A small group of people, all standing apart, applaud the young couple who just exchanged vows on a sidewalk outside of a church in Norman, Oklahoma. As they kiss, someone yells, “That’s not Social Distancing!” Laughter erupts.

In Tacoma, Washington, two children simultaneously groan as Mom pretends to be overwhelmed with excitement as she exclaims, “It’s movie night again!”

Dad comes in with a platter of food and sits down on the living room floor next to his wife and kids.

“I’m not too sure that frozen fish sticks are the best choice to go with The Little Mermaid”, she says through rolling-eyed laughter. The giggles are immediately reciprocated by Dad and both kids.

In New York City, he finds a brief moment to retrieve his cell phone from the charger on the corner of his desk. He hasn’t checked it in more than 5 hours. He reads the text message and weeps.

This is why you became a doctor! I’m so proud of you!!! I love you honey. Be safe!”
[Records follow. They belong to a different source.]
(** Linking leaves the link states as they are for the invariant, or adds both sides. *)
Lemma link_pair_views l lt r rt W cl cr res :
  cells W !! h_addr l = Some cl → cells W !! h_addr r = Some cr → cell_process_id cl = Some (h_id l) → cell_process_id cr = Some (h_id r) →
  link_pair l lt r rt W = res →
  (views res.2 = views W ∧ next_token res.2 = next_token W) ∨
  (h_addr l ≠ h_addr r ∧ v_ended (view cl) = false ∧ v_ended (view cr) = false ∧ relations cl !! h_id r = None ∧ relations cr !! h_id l = None ∧
   1 <= v_free (view cl) ∧ 1 <= v_free (view cr) ∧ next_token res.2 = next_token W + 1 ∧
   views res.2 = <[h_addr r := v_add (h_id l) (next_token W) (h_addr l) (view cr)]> (<[h_addr l := v_add (h_id r) (next_token W) (h_addr r) (view cl)]> (views W))).
Proof.
  intros Hl Hr Hil Hir <-. unfold link_pair. destruct (h_addr l =? h_addr r) eqn:Ha; bool_to_prop; [left; by destruct (_ =? _)|].
  destruct (h_id l =? h_id r); [by left|]. rewrite Hl, Hr. unfold install. destruct (link_terminated cl _) eqn:Htl; [by left|].
  destruct (link_terminated cr _) eqn:Htr; [by left|]. unfold link_terminated in Htl, Htr. apply orb_false_iff in Htl as [Htl _]. apply orb_false_iff in Htr as [Htr _].
  destruct (relations cl !! h_id r) as [rl|] eqn:Hrl, (relations cr !! h_id l) as [rr|] eqn:Hrr; [|by left..|].
  - left. destruct (token rl =? token rr); [|done]. split; [|done]. unfold views. simpl. rewrite !fmap_insert, !view_retag by done.
    rewrite insert_id; [apply insert_id; by rewrite lookup_fmap, Hl|]. by rewrite lookup_insert_ne, lookup_fmap, Hr.
  - destruct (try_acquire_owned (link_admission cl)) as [sl|] eqn:Hsl; [|by left]. destruct (try_acquire_owned (link_admission cr)) as [sr|] eqn:Hsr.
    + right. pose proof (available_nonneg sl). pose proof (available_nonneg sr). pose proof (try_acquire_Some _ _ Hsl). pose proof (try_acquire_Some _ _ Hsr).
      split_and!; simpl; try done; [lia..|]. unfold views. simpl. by rewrite !fmap_insert, !view_acquire.
    + left. split; [|done]. apply (views_insert _ _ _ cl); [done|]. apply try_acquire_Some in Hsl. unfold view. simpl. f_equal. rewrite available_release. lia.
Qed.

Lemma link_step_ok L l lt r rt :
  handle_valid l (world L) = true → handle_valid r (world L) = true → links_ok L → links_ok (set_world (link_pair l lt r rt (world L)).2 L).
Proof.
  intros (cl & Hl & Hil)%handle_valid_view (cr & Hr & Hir)%handle_valid_view Hok.
  destruct (link_pair_views l lt r rt (world L) cl cr _ Hl Hr Hil Hir eq_refl) as [[Hv Hn]|(Hne & Hel & Her & Hrl & Hrr & Hfl & Hfr & Hn & Hv)].
  - by apply (ok_same_views L).
  - destruct Hok as [B Hinv]. eexists. cbn [world set_world threads next_cell]. rewrite Hv, Hn.
    assert (∀ h c, cells (world L) !! h = Some c → views (world L) !! h = Some (view c)) as Hview by (intros h c Hc; apply views_lookup; eauto).
    apply inv_add; try done; [by apply Hview|by apply Hview|simpl; by rewrite lookup_fmap, Hrl|simpl; by rewrite lookup_fmap, Hrr].
Qed.

Lemma unlink_start_ok L L' n h peer_id : links_ok L → link_exec (LUnlink n h peer_id) L = Some L' → links_ok L'.
Proof.
  intros Hok Hexec. simpl in Hexec. destruct (handle_valid h (world L)) eqn:Hh; [|done]. apply handle_valid_view in Hh as (c & Hc & Hid). unfold unlink_read in Hexec. rewrite Hc in Hexec. simpl in Hexec.
  destruct (relations c !! peer_id) as [r|] eqn:Hr; simpl in Hexec; [|by injection Hexec as <-]. unfold start_thread in Hexec.
  destruct (threads L !! n) eqn:Hn; [done|]. injection Hexec as <-. destruct Hok as [B Hinv]. exists B. apply inv_start; try done. simpl.
  destruct (li_rel _ _ _ _ _ Hinv (h_addr h) (view c) peer_id (token r) (peer_addr r)) as (pa & Hpa & Hs & _); [apply views_lookup; eauto|simpl; by rewrite lookup_fmap, Hr|].
  simpl in Hpa. by assert (pa = h_id h) as -> by congruence.
Qed.

Lemma drop_side_matches k t c : drop_side t k (view c) = view (if token_matches k t c then remove_relation k c else c).
Proof.
  unfold drop_side, token_matches. simpl. rewrite lookup_fmap. destruct (relations c !! k) as [r|]; [|done]. simpl.
  destruct (token r =? t); [by rewrite view_remove|done].
Qed.

Lemma views_alter_side W a k t :
  view <$> (if (match cells W !! a with Some c => token_matches k t c | None => false end) then alter (remove_relation k) a (cells W) else cells W)
  = alter (drop_side t k) a (views W).
Proof.
  apply map_eq. intros x. unfold views. rewrite lookup_alter, !lookup_fmap. destruct (cells W !! a) as [c|] eqn:Ha.
  - destruct (token_matches k t c) eqn:Hm; rewrite ?lookup_alter; destruct (decide (a = x)) as [<-|]; rewrite ?Ha; try done; simpl; by rewrite drop_side_matches, Hm.
  - destruct (decide (a = x)) as [<-|]; [|done]. by rewrite Ha.
Qed.

Lemma unlink_commit_views h q tok b W :
  h_addr h ≠ b → views (unlink_commit h q tok b W).2 = alter (drop_side tok (h_id h)) b (alter (drop_side tok q) (h_addr h) (views W)).
Proof.
  intros Hne. unfold unlink_commit. simpl. rewrite <- views_alter_side.
  set (m := if (match cells W !! h_addr h with Some c => token_matches q tok c | None => false end) then alter (remove_relation q) (h_addr h) (cells W) else cells W).
  assert (cells W !! b = m !! b) as -> by (unfold m; case_match; [by rewrite lookup_alter_ne|done]).
  exact (views_alter_side (Link.set_cells m W) b (h_id h) tok).
Qed.

Lemma detach_peer_views self q r W :
  views (detach_peer self q r W).2 = alter (drop_side (token r) self) (peer_addr r) (views W).
Proof.
  rewrite <- views_alter_side. unfold detach_peer, views. destruct (cells W !! peer_addr r) as [cp|] eqn:Hp; simpl; [|done].
  destruct (token_matches self (token r) cp); simpl; [|done]. f_equal. apply map_eq. intros x. rewrite lookup_alter, lookup_insert.
  destruct (decide (peer_addr r = x)) as [<-|]; [|done]. by rewrite Hp.
Qed.

Lemma detach_peer_frame self q r W : next_token (detach_peer self q r W).2 = next_token W.
Proof. unfold detach_peer. destruct (cells W !! _); [|done]. by destruct (token_matches _ _ _). Qed.

Lemma thread_step_ok L n t :
  links_ok L → threads L !! n = Some t →
  let '(t', W) := thread_step t (world L) in
  links_ok (mkLinks W (match t' with Some t => <[n := t]> (threads L) | None => delete n (threads L) end) (next_cell L)).
Proof.
  intros [B Hinv] Hn. pose proof (li_threads _ _ _ _ _ Hinv n t Hn) as Hok. destruct t as [h q tok b|h reason|self a todo cur ns reason|self ns reason].
  - simpl in Hok. destruct (li_sides _ _ _ _ _ Hinv _ _ _ _ _ Hok) as (Hne & _). exists B. cbn [thread_step world threads next_cell]. rewrite unlink_commit_views by done.
    by apply (inv_finish _ _ _ _ _ n (TUnlink h q tok b)); [apply inv_clear|..].
  - unfold thread_step, take_relations. destruct Hok as [Hlt Hid]. destruct (cells (world L) !! h_addr h) as [c|] eqn:Hc; [|exists B; by eapply inv_finish].
    destruct (bool_decide (is_Some (cell_terminal c))) eqn:Hend; [exists B; by eapply inv_finish|]. exists B. simpl. unfold views. simpl. rewrite fmap_insert, view_end.
    assert (views (world L) !! h_addr h = Some (view c)) as Hv by (apply views_lookup; eauto).
    apply (inv_take _ _ _ _ _ (h_addr h) (view c) (h_id h) n _ _ false); try done; [by apply (Hid (view c))|by left|by rewrite Hn|by rewrite list_to_map_to_list|apply NoDup_fst_map_to_list].
  - destruct cur as [[q r]|]; [|destruct todo as [|[q r] todo]].
    + assert (thread_step (TDetach self a todo (Some (q, r)) ns reason) (world L) =
        let '(due, W) := detach_peer self q r (world L) in (Some (TDetach self a todo None (ns ++ due) reason), W)) as -> by (by destruct todo as [|[? ?] ?]).
      destruct (detach_peer self q r (world L)) as [due W] eqn:Hd. destruct Hok as (Hlt & Hend & Hside). pose proof (Hside q r (or_intror eq_refl)) as Hs.
      exists B. pose proof (detach_peer_views self q r (world L)) as HV. pose proof (detach_peer_frame self q r (world L)) as Hnt. rewrite Hd in HV, Hnt. cbn [world threads next_cell snd] in *. rewrite HV, Hnt.
      assert (alter (drop_side (token r) q) a (views (world L)) = views (world L)) as Hself.
      { apply map_eq. intros x. rewrite lookup_alter. destruct (decide (a = x)) as [<-|]; [|done]. destruct (views (world L) !! a) as [v|] eqn:Hv; [|done]. simpl. f_equal.
        unfold drop_side. by rewrite (li_ended _ _ _ _ _ Hinv a v Hv (Hend v eq_refl)), lookup_empty. }
      destruct (inv_clear _ _ _ _ _ (token r) a self (peer_addr r) q Hinv Hs) as [Hinv' Hgone]. rewrite Hself in Hinv', Hgone.
      apply (inv_replace _ _ _ _ _ n (TDetach self a todo (Some (q, r)) ns reason)); try done.
      * pose proof (li_threads _ _ _ _ _ Hinv' n _ Hn) as (? & ? & Hs'). split_and!; try done. intros k r' [Hk|[=]]. apply Hs'. by left.
      * intros ? ? ? ? ? ? k r' [= <- <- <- <- <- <-] [Hin|[= <- <-]]; [left|right].
        -- eexists _, _, _, _. split; [done|]. by left.
        -- intros v Hv. by eapply Hgone.
    + exists B. simpl. apply (inv_replace _ _ _ _ _ n (TDetach self a [] None ns reason)); try done; [intros x; simpl; by destruct (_ =? _)|].
      intros ? ? ? ? ? ? k r' [= <- <- <- <- <- <-] [[]%elem_of_nil|[=]].
    + exists B. simpl. assert (views (Link.set_cells (alter release_link a (cells (world L))) (world L)) = alter v_release a (views (world L))) as ->.
      { unfold views. simpl. apply map_eq. intros x. rewrite lookup_fmap, !lookup_alter, !lookup_fmap. case_decide; [|done].
        destruct (cells (world L) !! a); [|done]. simpl. by rewrite view_release. }
      by apply inv_release.
  - destruct ns as [|[[peer peer_id] tag] ns]; simpl; exists B; [by eapply inv_finish|]. by apply (inv_replace _ _ _ _ _ n (TNotify self ((peer, peer_id, tag) :: ns) reason)).
Qed.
In the Caidian District of Wuhan, China, a young mother is rocking her infant son to sleep. She hums a soft lullaby. She hasn’t left the small, one room dwelling in weeks. A single tear starts to form in one eye… the death of her grandmother and her own father is still fresh on her mind. It hurts that she could not give them the memorial service they deserved. “If we make it through this… when we make it through this… I will honor them”, she thinks to herself. She feels her son’s breath on the side of her neck. This makes her smile.

In a suburb just outside Birmingham, Alabama, the silver SUV remains in the driveway. Her foot is still applying pressure to the brake. She had not anticipated that question from her daughter. She looks at the steering wheel briefly, then glances toward Mrs. Hill, who was just picking up the supplies left on the porch. She thought it strange how the sections of brick had come loose so many years ago, but still managed to be in their place. Realizing to herself that sometimes you have to separate yourself to come together… she turns to her daughter and says, “No baby… it’s not the end. It’s a glorious beginning.”